***** GIVEN INFORMATION *****

(** C7, as amended.  The Source-Clustering Engine keys a record by the
    host name of its trimmed URL without a leading "www."; a record
    whose URL is absent or blank is keyed "Unbekannte Quelle", and one
    whose URL does not parse is keyed by the first 40 characters of the
    URL itself.  The clusters are the records of each key in their
    order, every record lies in one cluster, and the clusters are
    ordered by descending member count. *)
Theorem sortedSources_clusters {P : Platform} (items : list Trend) :
  (forall t,
      (trim (orEmpty (url t)) = EmptyString -> sourceDomain t = "Unbekannte Quelle")
      /\ (forall h, trim (orEmpty (url t)) <> EmptyString ->
                    URL_hostname (trim (orEmpty (url t))) = Some h ->
                    sourceDomain t = stripWww h)
      /\ (trim (orEmpty (url t)) <> EmptyString ->
          URL_hostname (trim (orEmpty (url t))) = None ->
          sourceDomain t = JS.slice0 40 (trim (orEmpty (url t)))
          /\ sourceDomain t <> EmptyString))
  /\ NoDup (map fst (sortedSources items))
  /\ (forall c, In c (sortedSources items) ->
        snd c = filter (fun t => String.eqb (sourceDomain t) (fst c)) items
        /\ snd c <> [])
  /\ Permutation (List.concat (map snd (sortedSources items))) items
  /\ StronglySorted
       (fun a b => (List.length (snd b) <= List.length (snd a))%nat)
       (sortedSources items).
Proof.
  split; [|split; [|split; [|split]]].
  - intro t. unfold sourceDomain, extractDomain, nonEmpty, stripWww.
    split; [|split].
    + intros ->. reflexivity.
    + intros h Hne Hh.
      destruct (String.eqb_spec (trim (orEmpty (url t))) "") as [E|_]; [contradiction|].
      simpl. now rewrite Hh.
    + intros Hne Hh.
      destruct (String.eqb_spec (trim (orEmpty (url t))) "") as [E|_]; [contradiction|].
      simpl. rewrite Hh.
      pose proof (slice0_nonempty 39 _ Hne) as Hs.
      destruct (String.eqb_spec (JS.slice0 40 (trim (orEmpty (url t)))) "") as [E|_];
        [contradiction|].
      simpl. split; [reflexivity | exact Hs].
  - unfold sortedSources.
    eapply Permutation_NoDup.
    + apply Permutation_map. symmetry. apply sort_perm.
    + change (bySource items) with (groupBy_key sourceDomain items).
      now destruct (groupBy_key_inv sourceDomain items) as (Hnd & _ & _).
  - intros c Hc. unfold sortedSources in Hc. apply sort_In in Hc.
    now apply bySource_entries.
  - unfold sortedSources. rewrite <- flat_map_concat_map.
    rewrite (Permutation_flat_map snd (sort_perm compareSources (bySource items))).
    rewrite flat_map_concat_map. apply bySource_permutation.
  - unfold sortedSources.
    pose proof (sort_sorted compareSources (bySource items) compareSources_consistent) as Hs.
    eapply sorted_weaken; [|exact Hs].
    intros a b. unfold compareSources. lia.
Qed.

(** C7 as stated fails for URLs that do not parse: "foo" and "bar"
    are no URLs, and their records get a cluster each, named after the
    text, beside the "Unbekannte Quelle" cluster of the record without
    a URL. *)
Lemma sortedSources_counterexample :
  URL_hostname "foo" = None
  /\ URL_hostname "bar" = None
  /\ map (fun c => (fst c, map id (snd c))) (sortedSources sampleSources)
     = [("foo", [IdNumber 1]); ("bar", [IdNumber 2]);
        ("Unbekannte Quelle", [IdNumber 3])].
Proof.
  repeat split.
Qed.

(** ** Characters of printed integers *)

Lemma allChars_impl (p q : ascii -> bool) (s : string) :
  (forall c, p c = true -> q c = true) -> allChars p s = true -> allChars q s = true.
Proof.
  intro Himp. induction s as [|c s IH]; simpl; [reflexivity|].
  rewrite !andb_true_iff. intros [Hc Hs]. split; [now apply Himp | now apply IH].
Qed.

Lemma string_of_uint_digits (u : Decimal.uint) :
  allChars JS.isDigit (NilEmpty.string_of_uint u) = true.
Proof.
  induction u; simpl; try reflexivity; exact IHu.
Qed.

Lemma String_of_numeric (w : Z) : allChars isNumeric (JS.String_of w) = true.
Proof.
  unfold JS.String_of.
  assert (Hd : forall u, allChars isNumeric (NilEmpty.string_of_uint u) = true).
  { intro u. apply (allChars_impl JS.isDigit); [|apply string_of_uint_digits].
    intros c Hc. unfold isNumeric. now rewrite Hc. }
  destruct (Z.to_int w) as [u|u]; simpl; [apply Hd|].
  apply Hd.
Qed.

Lemma replace_nondigits_digits (s : string) :
  allChars JS.isDigit s = true -> JS.replace_nondigits s = s.
Proof.
  induction s as [|c s IH]; simpl; [reflexivity|].
  rewrite andb_true_iff. intros [Hc Hs]. rewrite Hc. f_equal. now apply IH.
Qed.

Lemma replace_nondigits_String_of (w : Z) :
  JS.replace_nondigits (JS.String_of w) = JS.String_of (Z.abs w).
Proof.
  unfold JS.String_of. destruct w as [|p|p]; simpl.
  - reflexivity.
  - apply replace_nondigits_digits. apply string_of_uint_digits.
  - apply replace_nondigits_digits. apply string_of_uint_digits.
Qed.

Lemma split_without_separator (sep : ascii) (s : string) :
  allChars (fun c => negb (Ascii.eqb c sep)) s = true -> JS.split sep s = [s].
Proof.
  induction s as [|c s IH]; simpl; [reflexivity|].
  rewrite andb_true_iff. intros [Hc Hs].
  apply negb_true_iff in Hc. rewrite Hc, (IH Hs). reflexivity.
Qed.

Lemma numeric_no_colon (s : string) :
  allChars isNumeric s = true -> allChars (fun c => negb (Ascii.eqb c ":")) s = true.
Proof.
  apply allChars_impl. intros c. unfold isNumeric, JS.isDigit.
  destruct (Ascii.eqb_spec c ":") as [->|_]; [discriminate|reflexivity].
Qed.

Lemma numeric_not_endsWith_unknown (s : string) :
  allChars isNumeric s = true -> JS.endsWith s ":unknown" = false.
Proof.
  induction s as [|c s IH]; simpl; [reflexivity|].
  rewrite andb_true_iff. intros [Hc Hs]. rewrite (IH Hs), orb_false_r.
  destruct (Ascii.eqb_spec c ":") as [->|Hne]; [discriminate|].
  destruct (Ascii.eqb_spec c ":"); [contradiction|]. reflexivity.
Qed.

Lemma numeric_not_unknown (s : string) :
  allChars isNumeric s = true -> String.eqb s "unknown" = false.
Proof.
  destruct s as [|c s]; [reflexivity|]. simpl.
  rewrite andb_true_iff. intros [Hc _].
  destruct (Ascii.eqb_spec c "u") as [->|_]; [discriminate|reflexivity].
Qed.

(** ** Keys, labels and the order of buckets *)

Lemma endsWith_week_key (s : string) :
  allChars isNumeric s = true -> JS.endsWith ("week:" ++ s) ":unknown" = false.
Proof.
  intro Hs. simpl.
  rewrite (numeric_not_unknown s Hs), (numeric_not_endsWith_unknown s Hs). reflexivity.
Qed.

Lemma split_week_key (s : string) :
  allChars isNumeric s = true -> JS.split ":" ("week:" ++ s) = ["week"; s].
Proof.
  intro Hs. simpl.
  rewrite (split_without_separator ":" s (numeric_no_colon s Hs)). reflexivity.
Qed.

Lemma labelNumber_week (w : Z) : labelNumber ("KW " ++ JS.String_of w) = Z.abs w.
Proof.
  unfold labelNumber. simpl.
  rewrite replace_nondigits_String_of, Number_String_of. reflexivity.
Qed.

Lemma nodup_before {A : Type} (l l1 l2 l3 : list A) (x y : A) :
  NoDup l -> l = (l1 ++ x :: l2 ++ y :: l3)%list -> x <> y.
Proof.
  intros Hnd -> E. subst y.
  apply NoDup_remove_2 in Hnd. apply Hnd.
  apply in_or_app. right. apply in_or_app. right. now left.
Qed.

Lemma Ref_localeCompare_consistent : consistent Ref.localeCompare.
Proof.
  split.
  - intros a. induction a as [|c a IH]; intros [|d b]; simpl;
      split_ltb; try lia. apply IH.
  - intros a. induction a as [|c a IH]; intros [|d b] [|e x]; simpl;
      split_ltb; try lia. apply IH.
Qed.

Section OrderFacts.
Context {P : Platform}.

Lemma labelOf_week_known (t : Trend) (w : Z) :
  week_number t = Some w -> w <> 0 -> labelOf ByWeek t = "KW " ++ JS.String_of w.
Proof.
  intros Hw Hnz. unfold labelOf, slotKeyForTrend, slotLabelFromKey. rewrite Hw.
  destruct (Z.eqb_spec w 0) as [E|_]; [contradiction|].
  rewrite (endsWith_week_key _ (String_of_numeric w)).
  rewrite (split_week_key _ (String_of_numeric w)). reflexivity.
Qed.

Lemma labelOf_week_unknown (t : Trend) :
  unknownWeek t -> labelOf ByWeek t = "Ohne KW".
Proof.
  unfold labelOf, slotKeyForTrend. intros [-> | ->]; reflexivity.
Qed.

Lemma labelOf_date_unknown (t : Trend) :
  safeDate (published_date t) = None ->
  labelOf ByDay t = "Ohne Datum" /\ labelOf ByMonth t = "Ohne Monat".
Proof.
  unfold labelOf, slotKeyForTrend. intros ->. split; reflexivity.
Qed.

Lemma compareLabels_consistent (groupBy : GroupBy) :
  groupBy = ByWeek \/ consistent localeCompare -> consistent (compareLabels groupBy).
Proof.
  intro H. unfold consistent, compareLabels. split.
  - intros a b.
    destruct (JS.startsWith a "Ohne"), (JS.startsWith b "Ohne"); simpl; try lia.
    all: destruct groupBy; try lia;
      destruct H as [H|[Htot _]]; try discriminate; apply Htot.
  - intros a b c.
    destruct (JS.startsWith a "Ohne"), (JS.startsWith b "Ohne"),
             (JS.startsWith c "Ohne"); simpl; try lia.
    all: destruct groupBy; try lia;
      destruct H as [H|[_ Htrans]]; try discriminate;
      intros H1 H2; eapply Htrans; eauto.
Qed.

Lemma grouped_bucket_items (filtered : list Trend) (groupBy : GroupBy) (b : Bucket) :
  In b (grouped filtered groupBy) ->
  items b = filter (fun t => String.eqb (labelOf groupBy t) (label b)) filtered.
Proof.
  intro Hb. rewrite grouped_buckets in Hb.
  apply in_map_iff in Hb. destruct Hb as [k [<- _]]. reflexivity.
Qed.

Lemma grouped_bucket_label (filtered : list Trend) (groupBy : GroupBy) (b : Bucket) (t : Trend) :
  In b (grouped filtered groupBy) -> In t (items b) -> labelOf groupBy t = label b.
Proof.
  intros Hb Ht. rewrite (grouped_bucket_items _ _ _ Hb) in Ht.
  apply filter_In in Ht. destruct Ht as [_ E]. now apply String.eqb_eq.
Qed.

Lemma grouped_sorted (filtered : list Trend) (groupBy : GroupBy) :
  groupBy = ByWeek \/ consistent localeCompare ->
  StronglySorted (fun a b => compareLabels groupBy a b <= 0)
                 (map label (grouped filtered groupBy)).
Proof.
  intro H. rewrite grouped_labels. unfold sortedLabels.
  apply sort_sorted. now apply compareLabels_consistent.
Qed.

End OrderFacts.

(** C1, as amended.  The bucket key of a record is [week:<n>] when
    its week number is present and not 0 (else [week:unknown]), and
    [day:]/[month:] with the day or month key of the parsed date (else
    [day:unknown]/[month:unknown]).  Provided [localeCompare] is a
    consistent order (needed in day and month mode only): a bucket
    whose label begins with "Ohne" (the unknown bucket) is followed
    only by such buckets; in week mode the buckets are in descending
    order of the number formed by the digits of the label, which for
    positive weeks is strictly descending numeric week; in day and
    month mode the buckets are in descending [localeCompare] order of
    their localised labels. *)
Theorem grouped_order {P : Platform} (filtered : list Trend) (groupBy : GroupBy) :
  groupBy = ByWeek \/ consistent localeCompare ->
  (forall t,
      (forall w, week_number t = Some w -> w <> 0 ->
                 slotKeyForTrend t ByWeek = "week:" ++ JS.String_of w
                 /\ labelOf ByWeek t = "KW " ++ JS.String_of w)
      /\ (unknownWeek t ->
          slotKeyForTrend t ByWeek = "week:unknown" /\ labelOf ByWeek t = "Ohne KW")
      /\ (forall d, safeDate (published_date t) = Some d ->
                    slotKeyForTrend t ByDay = "day:" ++ isoDayKey d
                    /\ slotKeyForTrend t ByMonth = "month:" ++ monthKey d)
      /\ (safeDate (published_date t) = None ->
          slotKeyForTrend t ByDay = "day:unknown"
          /\ slotKeyForTrend t ByMonth = "month:unknown"
          /\ labelOf ByDay t = "Ohne Datum" /\ labelOf ByMonth t = "Ohne Monat"))
  /\ (forall l1 b1 l2 b2 l3,
        grouped filtered groupBy = (l1 ++ b1 :: l2 ++ b2 :: l3)%list ->
        (JS.startsWith (label b1) "Ohne" = true -> JS.startsWith (label b2) "Ohne" = true)
        /\ (JS.startsWith (label b1) "Ohne" = JS.startsWith (label b2) "Ohne" ->
            match groupBy with
            | ByWeek => labelNumber (label b2) <= labelNumber (label b1)
            | _ => localeCompare (label b2) (label b1) <= 0
            end)
        /\ (groupBy = ByWeek ->
            forall t1 t2, In t1 (items b1) -> In t2 (items b2) ->
              (unknownWeek t1 -> unknownWeek t2)
              /\ (forall w1 w2,
                     week_number t1 = Some w1 -> week_number t2 = Some w2 ->
                     w1 <> 0 -> w2 <> 0 ->
                     Z.abs w2 <= Z.abs w1 /\ (0 < w1 -> 0 < w2 -> w2 < w1)))).
Proof.
  intro Hcons. split.
  - intro t. split; [|split; [|split]].
    + intros w Hw Hnz. split; [|now apply labelOf_week_known].
      unfold slotKeyForTrend. rewrite Hw.
      destruct (Z.eqb_spec w 0); [contradiction | reflexivity].
    + intro Hu. split; [|now apply labelOf_week_unknown].
      unfold slotKeyForTrend. destruct Hu as [-> | ->]; reflexivity.
    + intros d Hd. unfold slotKeyForTrend. rewrite Hd. split; reflexivity.
    + intro Hd. destruct (labelOf_date_unknown t Hd) as [H1 H2].
      unfold slotKeyForTrend. rewrite Hd. repeat split; assumption.
  - intros l1 b1 l2 b2 l3 Hsplit.
    assert (Hle : compareLabels groupBy (label b1) (label b2) <= 0).
    { apply (sorted_before (fun a b => compareLabels groupBy a b <= 0)
               (map label (grouped filtered groupBy))
               (map label l1) (map label l2) (map label l3)).
      - now apply grouped_sorted.
      - rewrite Hsplit, map_app. simpl. rewrite map_app. reflexivity. }
    assert (Hb1 : In b1 (grouped filtered groupBy)).
    { rewrite Hsplit. apply in_or_app. right. now left. }
    assert (Hb2 : In b2 (grouped filtered groupBy)).
    { rewrite Hsplit. apply in_or_app. right. right. apply in_or_app. right. now left. }
    assert (Hne : label b1 <> label b2).
    { apply (nodup_before (map label (grouped filtered groupBy))
               (map label l1) (map label l2) (map label l3)).
      - rewrite grouped_labels. apply sortedLabels_NoDup.
      - rewrite Hsplit, map_app. simpl. rewrite map_app. reflexivity. }
    assert (Hlast : JS.startsWith (label b1) "Ohne" = true ->
                    JS.startsWith (label b2) "Ohne" = true).
    { unfold compareLabels in Hle. intro H1. rewrite H1 in Hle.
      destruct (JS.startsWith (label b2) "Ohne"); [reflexivity|]. simpl in Hle. lia. }
    assert (Hsame : JS.startsWith (label b1) "Ohne" = JS.startsWith (label b2) "Ohne" ->
                    match groupBy with
                    | ByWeek => labelNumber (label b2) <= labelNumber (label b1)
                    | _ => localeCompare (label b2) (label b1) <= 0
                    end).
    { unfold compareLabels in Hle. intro E. rewrite E in Hle.
      destruct (JS.startsWith (label b2) "Ohne"); simpl in Hle;
        destruct groupBy; unfold labelNumber; lia. }
    split; [exact Hlast|]. split; [exact Hsame|].
    intros -> t1 t2 Ht1 Ht2.
    pose proof (grouped_bucket_label _ _ _ _ Hb1 Ht1) as L1.
    pose proof (grouped_bucket_label _ _ _ _ Hb2 Ht2) as L2.
    split.
    + intro Hu. rewrite (labelOf_week_unknown t1 Hu) in L1.
      rewrite <- L1 in Hlast. specialize (Hlast eq_refl).
      destruct (week_number t2) as [w2|] eqn:Hw2; [|now left].
      destruct (Z.eq_dec w2 0) as [->|Hnz]; [now right|].
      rewrite <- L2, (labelOf_week_known t2 w2 Hw2 Hnz) in Hlast. discriminate Hlast.
    + intros w1 w2 Hw1 Hw2 Hn1 Hn2.
      rewrite (labelOf_week_known t1 w1 Hw1 Hn1) in L1.
      rewrite (labelOf_week_known t2 w2 Hw2 Hn2) in L2.
      rewrite <- L1, <- L2 in Hsame, Hne.
      specialize (Hsame eq_refl). rewrite !labelNumber_week in Hsame.
      split; [exact Hsame|].
      intros Hp1 Hp2.
      assert (w1 <> w2) by (intro; subst; now apply Hne).
      lia.
Qed.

*****

> PROBLEM DESCRIPTION: Using the entries shown above, reproduce verbatim the lines from the line bearing "fst (sortedSources items))" to the line bearing "are no URLs, and", inclusive.

> EXPECTED ANSWER:
  /\ NoDup (map fst (sortedSources items))
  /\ (forall c, In c (sortedSources items) ->
        snd c = filter (fun t => String.eqb (sourceDomain t) (fst c)) items
        /\ snd c <> [])
  /\ Permutation (List.concat (map snd (sortedSources items))) items
  /\ StronglySorted
       (fun a b => (List.length (snd b) <= List.length (snd a))%nat)
       (sortedSources items).
Proof.
  split; [|split; [|split; [|split]]].
  - intro t. unfold sourceDomain, extractDomain, nonEmpty, stripWww.
    split; [|split].
    + intros ->. reflexivity.
    + intros h Hne Hh.
      destruct (String.eqb_spec (trim (orEmpty (url t))) "") as [E|_]; [contradiction|].
      simpl. now rewrite Hh.
    + intros Hne Hh.
      destruct (String.eqb_spec (trim (orEmpty (url t))) "") as [E|_]; [contradiction|].
      simpl. rewrite Hh.
      pose proof (slice0_nonempty 39 _ Hne) as Hs.
      destruct (String.eqb_spec (JS.slice0 40 (trim (orEmpty (url t)))) "") as [E|_];
        [contradiction|].
      simpl. split; [reflexivity | exact Hs].
  - unfold sortedSources.
    eapply Permutation_NoDup.
    + apply Permutation_map. symmetry. apply sort_perm.
    + change (bySource items) with (groupBy_key sourceDomain items).
      now destruct (groupBy_key_inv sourceDomain items) as (Hnd & _ & _).
  - intros c Hc. unfold sortedSources in Hc. apply sort_In in Hc.
    now apply bySource_entries.
  - unfold sortedSources. rewrite <- flat_map_concat_map.
    rewrite (Permutation_flat_map snd (sort_perm compareSources (bySource items))).
    rewrite flat_map_concat_map. apply bySource_permutation.
  - unfold sortedSources.
    pose proof (sort_sorted compareSources (bySource items) compareSources_consistent) as Hs.
    eapply sorted_weaken; [|exact Hs].
    intros a b. unfold compareSources. lia.
Qed.

(** C7 as stated fails for URLs that do not parse: "foo" and "bar"
    are no URLs, and their records get a cluster each, named after the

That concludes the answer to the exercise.